Your instructions
Filter the records below for the word "relation". Copy each line that holds it.

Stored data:
■ ■ ■ ■

Record sim (t : Tables) (m : Memory) : Prop := {
  sim_loops : forall i, PyDict.get i (loops_table t) = from_state <$> mem_lookup i m;
  sim_ids : map_Forall (fun i s => ls_loop_id s = i /\ LoopModels.loop_id_ok i = true) (mem_states m);
  sim_steps : steps_table t = (fun s => (step_id s, from_step s)) <$> mem_steps m;
  sim_readable : Forall readable (mem_steps m);
  sim_order : StronglySorted earlier (mem_steps m)
}.

Lemma StronglySorted_snoc {A} (R : relation A) l x : StronglySorted R l -> Forall (fun y => R y x) l -> StronglySorted R (l ++ [x]).
Proof.
  intros Hs. induction Hs as [|y l Hs IH Hy]; intros H; [repeat constructor|]. apply Forall_cons in H as [Hyx H].
  cbn. constructor; [by apply IH|]. apply Forall_app. by split; [|constructor].
Qed.

Lemma Permutation_filter_bool {A} (P : A -> bool) l l' : l ≡ₚ l' -> List.filter P l ≡ₚ List.filter P l'.
Proof.
  induction 1 as [|x l l' _ IH|x y l|l l2 l3 _ IH1 _ IH2]; cbn; [done| | |by etrans].
  - destruct (P x); by rewrite IH.
  - destruct (P x), (P y); (done || apply Permutation_swap).
Qed.

Lemma StronglySorted_filter {A} (R : relation A) (P : A -> bool) l : StronglySorted R l -> StronglySorted R (List.filter P l).
Proof.
  induction 1 as [|y l Hs IH Hy]; [constructor|]. cbn. destruct (P y); [|done]. constructor; [done|].
  rewrite Forall_forall in *. intros z Hz%elem_filter. apply Hy, Hz.
Qed.

Lemma earlier_distinct l a b :
  StronglySorted earlier l -> a ∈ l -> b ∈ l -> st_loop_id a = st_loop_id b -> step_number a = step_number b -> a = b.
Proof.
  intros Hs. induction Hs as [|y l Hs IH Hy]; intros Ha Hb Hi Hn; [by apply elem_of_nil in Ha|]. pose proof (proj1 (Forall_forall _ _) Hy) as Hy'.
  apply elem_of_cons in Ha. apply elem_of_cons in Hb. destruct Ha as [->|Ha], Hb as [->|Hb]; [done| | |by apply IH].
  - pose proof (Hy' b Hb Hi). lia.
  - pose proof (Hy' a Ha (eq_sym Hi)). lia.
Qed.

#[local] Instance by_number_total : Total by_number.
Proof. intros a b. unfold by_number. lia. Qed.

Lemma numbers_sorted i l :
  StronglySorted earlier l -> Forall (fun s => st_loop_id s = i) l -> StronglySorted by_number (from_step <$> l).
Proof.
  induction 1 as [|y l Hs IH Hy]; intros Hi; [constructor|]. apply Forall_cons in Hi as [Hyi Hi].
  cbn. constructor; [by apply IH|]. apply Forall_fmap. rewrite Forall_forall in *. intros z Hz. unfold by_number. cbn.
  assert (step_number y < step_number z) by (apply (Hy z Hz); by rewrite Hyi, (Hi z Hz)). lia.
Qed.

Context (scan_complete : forall d, scan d ≡ₚ PyDict.values d).

Lemma listing t m i : sim t m -> list_for_loop i t = (Ret (List.filter (fun s => bool_decide (st_loop_id s = i)) (mem_steps m)), t).
Proof.
  intros [_ _ Ht Hr Ho]. unfold list_for_loop, gets, lift, mbind, M_bind.
  set (L := List.filter (fun s => bool_decide (st_loop_id s = i)) (mem_steps m)).
  assert (HL : Forall (fun s => st_loop_id s = i) L).
  { apply Forall_forall. intros s [_ Hs]%elem_filter. by apply bool_decide_eq_true in Hs. }
  assert (HoL : StronglySorted earlier L) by (by apply StronglySorted_filter).
  assert (Hp : List.filter (fun r => bool_decide (sr_loop_id r = i)) (scan (steps_table t)) ≡ₚ from_step <$> L).
  { etrans; [apply Permutation_filter_bool, scan_complete|]. rewrite Ht. unfold PyDict.values. rewrite <- list_fmap_compose. unfold L.
    clear. induction (mem_steps m) as [|s l IH]; [done|]. cbn in *. destruct (decide (st_loop_id s = i)); [rewrite !bool_decide_true by done; cbn; by rewrite IH|by rewrite !bool_decide_false]. }
  assert (Hsort : merge_sort by_number (List.filter (fun r => bool_decide (sr_loop_id r = i)) (scan (steps_table t))) = from_step <$> L).
  { apply (StronglySorted_unique_strong by_number).
    - intros x y Hx Hy Hxy Hyx. rewrite merge_sort_Permutation, Hp in Hx.
      apply list_elem_of_fmap in Hx as (a & -> & Ha). apply list_elem_of_fmap in Hy as (b & -> & Hb). unfold by_number in *. cbn in *. f_equal.
      rewrite Forall_forall in HL. apply (earlier_distinct L); [done..| |lia]. by rewrite (HL a Ha), (HL b Hb).
    - apply Sorted_StronglySorted; [intros a b c; unfold by_number; lia|]. apply (Sorted_merge_sort _).
    - by apply (numbers_sorted i).
    - by rewrite merge_sort_Permutation. }
  rewrite Hsort. f_equal. apply mapM_outcome_Ret. rewrite Forall2_fmap_l. apply Forall_Forall2_diag.
  apply Forall_forall. intros s Hs. apply step_reads_back. rewrite Forall_forall in Hr. apply Hr. by apply elem_filter in Hs as [? _].
Qed.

■ ■ ■ ■

Exercise response
Lemma StronglySorted_snoc {A} (R : relation A) l x : StronglySorted R l -> Forall (fun y => R y x) l -> StronglySorted R (l ++ [x]).
Lemma StronglySorted_filter {A} (R : relation A) (P : A -> bool) l : StronglySorted R l -> StronglySorted R (List.filter P l).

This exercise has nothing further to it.